The study, which appears in the Journal of the National Cancer Institute, also found that the chances of developing proliferative benign breast disease increased by 15% for every drink consumed each day, whether it was beer, wine or liquor.
Non-cancerous breast disease still a great risk
Proliferative benign breast disease is not cancerous, but the presence of the legions associated with the disease can increase the chances of developing breast cancer by 500%, according to the study’s first author Ying Liu, MD, PhD.
The study’s results are based on data retrieved from the Nurses’ Health Study II, which examined the health histories of 91,005 mothers from 1989 to 2009. The study was designed to track health risk patterns among female nurses.
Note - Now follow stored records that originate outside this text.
(* ===== verification/Common.v ===== *)
(** Result codes shared by every subsystem: [include/bytevm/common.h] and
    [src/common.c]. *)

From S2P Require Import Prelude.
Open Scope Z_scope.

Inductive VmResult : Type :=
| VM_OK
| VM_ERR_INVALID_OPCODE
| VM_ERR_INVALID_MODE
| VM_ERR_DIV_BY_ZERO
| VM_ERR_STACK_OVERFLOW
| VM_ERR_STACK_UNDERFLOW
| VM_ERR_BAD_BYTECODE_HEADER
| VM_ERR_INVALID_SYSCALL.

#[export] Instance VmResult_eq_dec : EqDecision VmResult.
Proof. solve_decision. Defined.

Definition vm_result_str (result : VmResult) : list Z :=
  match result with
  | VM_OK => str "ok"
  | VM_ERR_INVALID_OPCODE => str "invalid opcode"
  | VM_ERR_INVALID_MODE => str "invalid addressing mode"
  | VM_ERR_DIV_BY_ZERO => str "division by zero"
  | VM_ERR_STACK_OVERFLOW => str "stack overflow"
  | VM_ERR_STACK_UNDERFLOW => str "stack underflow"
  | VM_ERR_BAD_BYTECODE_HEADER => str "bad bytecode header"
  | VM_ERR_INVALID_SYSCALL => str "invalid syscall code"
  end.

(** Distinct codes have distinct descriptions, so a report identifies the code. *)
Lemma vm_result_str_inj a b : vm_result_str a = vm_result_str b -> a = b.
Proof. destruct a, b; intros H; first [reflexivity | vm_compute in H; discriminate]. Qed.
(* ===== verification/VmSys.v ===== *)
(** READ_INT and PRINT_INT: the number syntax [read_int_from_stdin] accepts and
    the text it leaves unread. *)

From S2P Require Import Prelude Common CLib Memory Cpu Instruction Vm VmFacts Isa VmArith VmRefine.
Open Scope Z_scope.

Definition is_digit_char (c : Z) : Prop := isdigit c = true.
Definition is_space_char (c : Z) : Prop := read_int_space c = true.

(** The stream does not continue a number. *)
Definition ends_number (l : list Z) : Prop :=
  match l with [] => True | c :: _ => isdigit c = false end.

Lemma read_digits_spec ds rest h m : Forall is_digit_char ds -> ends_number rest ->
  0 <= m < 2 ^ 64 ->
  read_digits (ds ++ rest) h m =
    (h || negb (bool_decide (ds = [])), dec_value m ds mod 2 ^ 64, rest).
Proof.
  intros Hds Hr. revert h m. induction Hds as [|c ds Hc Hds IH]; intros h m Hm.
  - change (dec_value m []) with m. rewrite Z.mod_small by done.
    rewrite bool_decide_true, orb_false_r by done.
    destruct rest as [|c rest]; [done|]. simpl in *. by rewrite Hr.
  - simpl. rewrite Hc, IH by (apply Z.mod_pos_bound; lia).
    rewrite orb_true_r. simpl orb. do 2 f_equal.
    unfold dec_value. simpl fold_left.
    assert (forall x y, x mod 2 ^ 64 = y mod 2 ^ 64 ->
      fold_left (fun v c => v * 10 + (c - 48)) ds x mod 2 ^ 64 =
      fold_left (fun v c => v * 10 + (c - 48)) ds y mod 2 ^ 64) as Hcong.
    { clear. induction ds as [|d ds IH]; intros x y E; simpl; [done|]. apply IH.
      rewrite (Z.add_mod (x * 10)), (Z.add_mod (y * 10)), (Z.mul_mod x), (Z.mul_mod y), E by lia.
      done. }
    apply Hcong. rewrite Z.mod_mod, Z.add_mod_idemp_l by lia. done.
Qed.

Lemma skip_space_app ws l : Forall is_space_char ws ->
  (match l with [] => True | c :: _ => read_int_space c = false end) ->
  skip_space (ws ++ l) = l.
Proof.
  intros Hw Hl. induction Hw as [|c ws Hc Hw IH]; simpl; [|by rewrite Hc].
  destruct l as [|c l]; [done|]. simpl. by rewrite Hl.
Qed.

Lemma digit_not_space c : isdigit c = true -> read_int_space c = false /\ (c =? 45) = false.
Proof.
  intros H. apply isdigit_spec in H. unfold read_int_space.
  repeat match goal with |- context [c =? ?k] => rewrite (proj2 (Z.eqb_neq c k)) by lia end. done.
Qed.

Lemma u16_mod_2_64 x : u16 (Z.land (x mod 2 ^ 64) 0xFFFF) = u16 x.
Proof. rewrite u16_land_ffff. unfold u16. change (2 ^ 64) with 18446744073709551616. mlia. Qed.

Lemma u16_opp_u16 x : u16 (0 - u16 x) = u16 (- x).
Proof. mlia. Qed.

(** The accepted syntax: blanks, an optional minus sign and decimal digits, of any
    length; the value is taken modulo 2^16. *)
Lemma read_int_number ws neg ds rest : Forall is_space_char ws -> Forall is_digit_char ds ->
  ds <> [] -> ends_number rest ->
  read_int_from_stdin (ws ++ (if neg : bool then [45] else []) ++ ds ++ rest) =
    (u16 (if neg then - dec_value 0 ds else dec_value 0 ds), rest).
Proof.
  intros Hw Hds Hne Hr. unfold read_int_from_stdin.
  destruct ds as [|c ds]; [done|]. pose proof Hds as Hds'. inversion Hds' as [|? ? Hc ?]; subst.
  destruct (digit_not_space c Hc) as [Hs Hm].
  rewrite skip_space_app; [|done|by destruct neg].
  destruct neg; cbn [app]; rewrite ?Hm, ?Z.eqb_refl.
  all: change (c :: ds ++ rest) with ((c :: ds) ++ rest).
  all: rewrite read_digits_spec by (done || lia).
  all: rewrite bool_decide_false by done; cbn [negb orb]; rewrite u16_mod_2_64; try done.
  by rewrite u16_opp_u16.
Qed.

(** What PRINT_INT writes is such a number. *)
Lemma fmt_d_number v : is_u16 v -> exists neg ds, fmt_d (s16 v) = (if neg : bool then [45] else []) ++ ds /\
  Forall is_digit_char ds /\ ds <> [] /\ u16 (if neg then - dec_value 0 ds else dec_value 0 ds) = v.
Proof.
  intros Hv. unfold fmt_d. pose proof (s16_cases v Hv) as Hs. unfold is_u16 in Hv.
  destruct (Z.ltb_spec (s16 v) 0).
  - destruct (fmt_u_spec (- s16 v)) as (H1 & H2 & H3); [lia|].
    exists true, (fmt_u (- s16 v)). split_and!; try done. rewrite H1. mlia.
  - destruct (fmt_u_spec (s16 v)) as (H1 & H2 & H3); [lia|].
    exists false, (fmt_u (s16 v)). split_and!; try done. rewrite H1. mlia.
Qed.
(* ===== verification/VmStreams.v ===== *)
(** The standard streams of a run: input is consumed from the front and output only
    grows, whatever the machine executes. *)

From S2P Require Import Prelude Common CLib Memory Cpu Instruction Vm VmFacts Isa VmArith VmRefine.
From S2P Require Import VmStep.
From stdpp Require Import relations.
Open Scope Z_scope.

(** What is left to read is a suffix of what was, what was written a prefix. *)
Definition io_after (io io' : Stdio) : Prop :=
  stdin io' `suffix_of` stdin io /\ stdout io `prefix_of` stdout io'.

#[export] Instance io_after_preorder : PreOrder io_after.
Proof.
  split.
  - intros io. by split.
  - intros a b c [H1 H2] [H3 H4]. split; [by trans (stdin b)|by trans (stdout b)].
Qed.

Lemma io_after_put io l : io_after io (put io l).
Proof. split; simpl; [done|by exists l]. Qed.

Lemma io_after_read io rest : rest `suffix_of` stdin io -> io_after io (mkStdio rest (stdout io)).
Proof. intros. by split. Qed.

#[export] Hint Resolve io_after_put io_after_read : bytevm.

(** Fewer characters are left to read. *)
Lemma io_after_length io io' : io_after io io' -> (length (stdin io') <= length (stdin io))%nat.
Proof. intros [[k ->] _]. rewrite length_app. lia. Qed.

Lemma skip_space_suffix l : skip_space l `suffix_of` l.
Proof. induction l as [|c l IH]; simpl; [done|]. case_match; [by apply suffix_cons_r|done]. Qed.

Lemma read_digits_suffix l h m : (read_digits l h m).2 `suffix_of` l.
Proof.
  revert h m. induction l as [|c l IH]; intros h m; simpl; [done|].
  case_match; [by apply suffix_cons_r|done].
Qed.

Lemma read_int_suffix l : (read_int_from_stdin l).2 `suffix_of` l.
Proof.
  pose proof (skip_space_suffix l) as Hs. unfold read_int_from_stdin.
  assert (Hd : forall k h m, k `suffix_of` skip_space l -> (read_digits k h m).2 `suffix_of` l)
    by (intros k h m Hk; trans k; [apply read_digits_suffix|by trans (skip_space l)]).
  destruct (skip_space l) as [|c k] eqn:E; [done|].
  destruct (c =? 45);
    [specialize (Hd k false 0 (suffix_cons_r _ _ _ (reflexivity _)))
    |specialize (Hd (c :: k) false 0 (reflexivity _))];
    destruct (read_digits _ false 0) as [[h m] rest]; simpl in *; destruct h; done.
Qed.

Lemma isa_exec_streams limit a io i : io_after io (isa_exec limit a io i).1.2.
Proof.
  unfold isa_exec, isa_push, isa_sys.
  repeat case_match; simplify_eq/=; try reflexivity; auto with bytevm.
  all: match goal with H : read_int_from_stdin ?l = (_, ?k) |- _ =>
    pose proof (read_int_suffix l) as Hs; rewrite H in Hs end; by apply io_after_read.
Qed.

Lemma vm_step_streams vm io vm' io' rc : vm_wf vm -> vm_step vm io = Some (vm', io', rc) -> io_after io io'.
Proof.
  intros Hwf Hs. destruct (halted vm) eqn:Hh.
  { unfold vm_step in Hs. rewrite Hh in Hs. simplify_eq. reflexivity. }
  destruct (step_refines vm io Hwf Hh) as (v & j & c & a' & o & E & _ & _ & Hst & _).
  simplify_eq. destruct Hst as [i a' io' o _ _ Hx| |]; [|reflexivity..].
  pose proof (isa_exec_streams (stack_limit vm)
    (with_pc (abs vm) ((apc (abs vm) + zlen (instr_bytes i)) mod 65536)) io i) as H.
  by rewrite Hx in H.
Qed.

Lemma vm_steps_streams n vm io vm' io' : vm_wf vm -> vm_steps n vm io = Some (vm', io') -> io_after io io'.
Proof.
  revert vm io. induction n as [|n IH]; intros vm io Hwf Hs; simpl in Hs; [simplify_eq; reflexivity|].
  destruct (step_total vm io Hwf) as (v & j & c & E & Hv & _). rewrite E in Hs. simpl in Hs.
  transitivity j; [exact (vm_step_streams vm io v j c Hwf E)|exact (IH v j Hv Hs)].
Qed.

(** ** Output does not matter

    What has been written before has no influence on the machine: executions that start
    with the same input and related output keep it so, for any relation of outputs that
    the same text may be appended to. *)

Section outputs.
Context (R : list Z -> list Z -> Prop) (HR : forall a b t, R a b -> R (a ++ t) (b ++ t)).

Definition alike (io io' : Stdio) : Prop := stdin io = stdin io' /\ R (stdout io) (stdout io').

(** The same machine and result with streams alike, or undefined behaviour in both. *)
Definition same_step (x y : option (VM * Stdio * VmResult)) : Prop :=
  option_Forall2 (fun a b => a.1.1 = b.1.1 /\ alike a.1.2 b.1.2 /\ a.2 = b.2) x y.

Definition same_state (a b : VM * Stdio) : Prop := a.1 = b.1 /\ alike a.2 b.2.

Lemma alike_put io io' t : alike io io' -> alike (put io t) (put io' t).
Proof. intros [H1 H2]. split; [done|by apply HR]. Qed.

Lemma same_step_Some vm io io' rc : alike io io' -> same_step (Some (vm, io, rc)) (Some (vm, io', rc)).
Proof. by constructor. Qed.

Lemma same_step_no_io x io io' : alike io io' -> same_step (no_io io x) (no_io io' x).
Proof. intros Hio. destruct x as [[vm rc]|]; [by apply same_step_Some|constructor]. Qed.

Lemma execute_alike vm io io' i : alike io io' ->
  same_step (instruction_execute vm io i) (instruction_execute vm io' i).
Proof.
  intros Hio. unfold instruction_execute.
  destruct (opcode i); try (by apply same_step_Some); try (by apply same_step_no_io).
  unfold exec_sys. rewrite (proj1 Hio).
  assert (Hput : forall t, same_step (r0 ← get_r vm 0; Some (vm, put io (t r0), VM_OK))
    (r0 ← get_r vm 0; Some (vm, put io' (t r0), VM_OK))).
  { intros t. destruct (get_r vm 0); [apply same_step_Some; by apply alike_put|constructor]. }
  repeat case_match; try (by apply same_step_Some).
  - destruct (set_r vm 0 _); [|constructor]. apply same_step_Some. by destruct Hio.
  - apply (Hput (fun r0 => [u8 (Z.land r0 0xFF)])).
  - apply (Hput (fun r0 => fmt_d (s16 r0))).
Qed.

Lemma vm_step_alike vm io io' : alike io io' -> same_step (vm_step vm io) (vm_step vm io').
Proof.
  intros Hio. unfold vm_step. destruct (halted vm); [by apply same_step_Some|].
  assert (Hx : same_step
    (match instruction_decode (memory vm) (pc (cpu vm)) with
     | inl e => Some (vm, io, e) | inr (p, i) => instruction_execute (set_pc vm p) io i end)
    (match instruction_decode (memory vm) (pc (cpu vm)) with
     | inl e => Some (vm, io', e) | inr (p, i) => instruction_execute (set_pc vm p) io' i end)).
  { destruct (instruction_decode _ _) as [e|[p i]]; [by apply same_step_Some|by apply execute_alike]. }
  destruct Hx as [[[v j] rc] [[v' j'] rc'] (Ev & Ej & Er)|]; [|constructor]. cbn in *. subst v' rc'.
  case_decide; by apply same_step_Some.
Qed.

Lemma vm_steps_alike n vm io io' : alike io io' ->
  option_Forall2 same_state (vm_steps n vm io) (vm_steps n vm io').
Proof.
  revert vm io io'. induction n as [|n IH]; intros vm io io' Hio; simpl; [by constructor|].
  destruct (vm_step_alike vm io io' Hio) as [[[v j] rc] [[v' j'] rc'] (Ev & Ej & Er)|]; [|constructor].
  cbn in *. subst v'. by apply IH.
Qed.
End outputs.

(** The machine depends on the input only. *)
Lemma vm_steps_input n vm io io' vm' j : stdin io = stdin io' -> vm_steps n vm io = Some (vm', j) ->
  exists j', vm_steps n vm io' = Some (vm', j') /\ stdin j = stdin j'.
Proof.
  intros Hin E. destruct (vm_steps_alike (fun _ _ => True) ltac:(done) n vm io io') as [[v i] [v' i'] [Ev [Ei _]]|];
    [by split| |done]. cbn in Ev, Ei. simplify_eq. by exists i'.
Qed.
The researchers are not certain how adolescent and early adult drinking affects women who do not go on to have a full-term pregnancy, because there were few women in the study that fit that profile. As more women decline to have children, however, researchers may be able to explore that aspect of the relationship between drinking alcohol and breast health.
The study’s findings are based on the susceptibility of breast tissue cells to cancer-causing substances. This is because breast tissue is especially prone to alteration as the cells quickly multiply during adolescence.
The risk is exacerbated by the lengthening time between a girl’s first period and her first full-term pregnancy, indicating that young women should be careful about their alcohol consumption.
Parent’s spreading possible life-saving knowledge
Parents of teen girls can talk with their daughters about the association connecting adolescent and early adulthood drinking with the risk of developing breast cancer.
Studies show that when teens are aware of the risks, as well as their parents’ wishes about substance use, they are likely to make better choices related to alcohol consumption.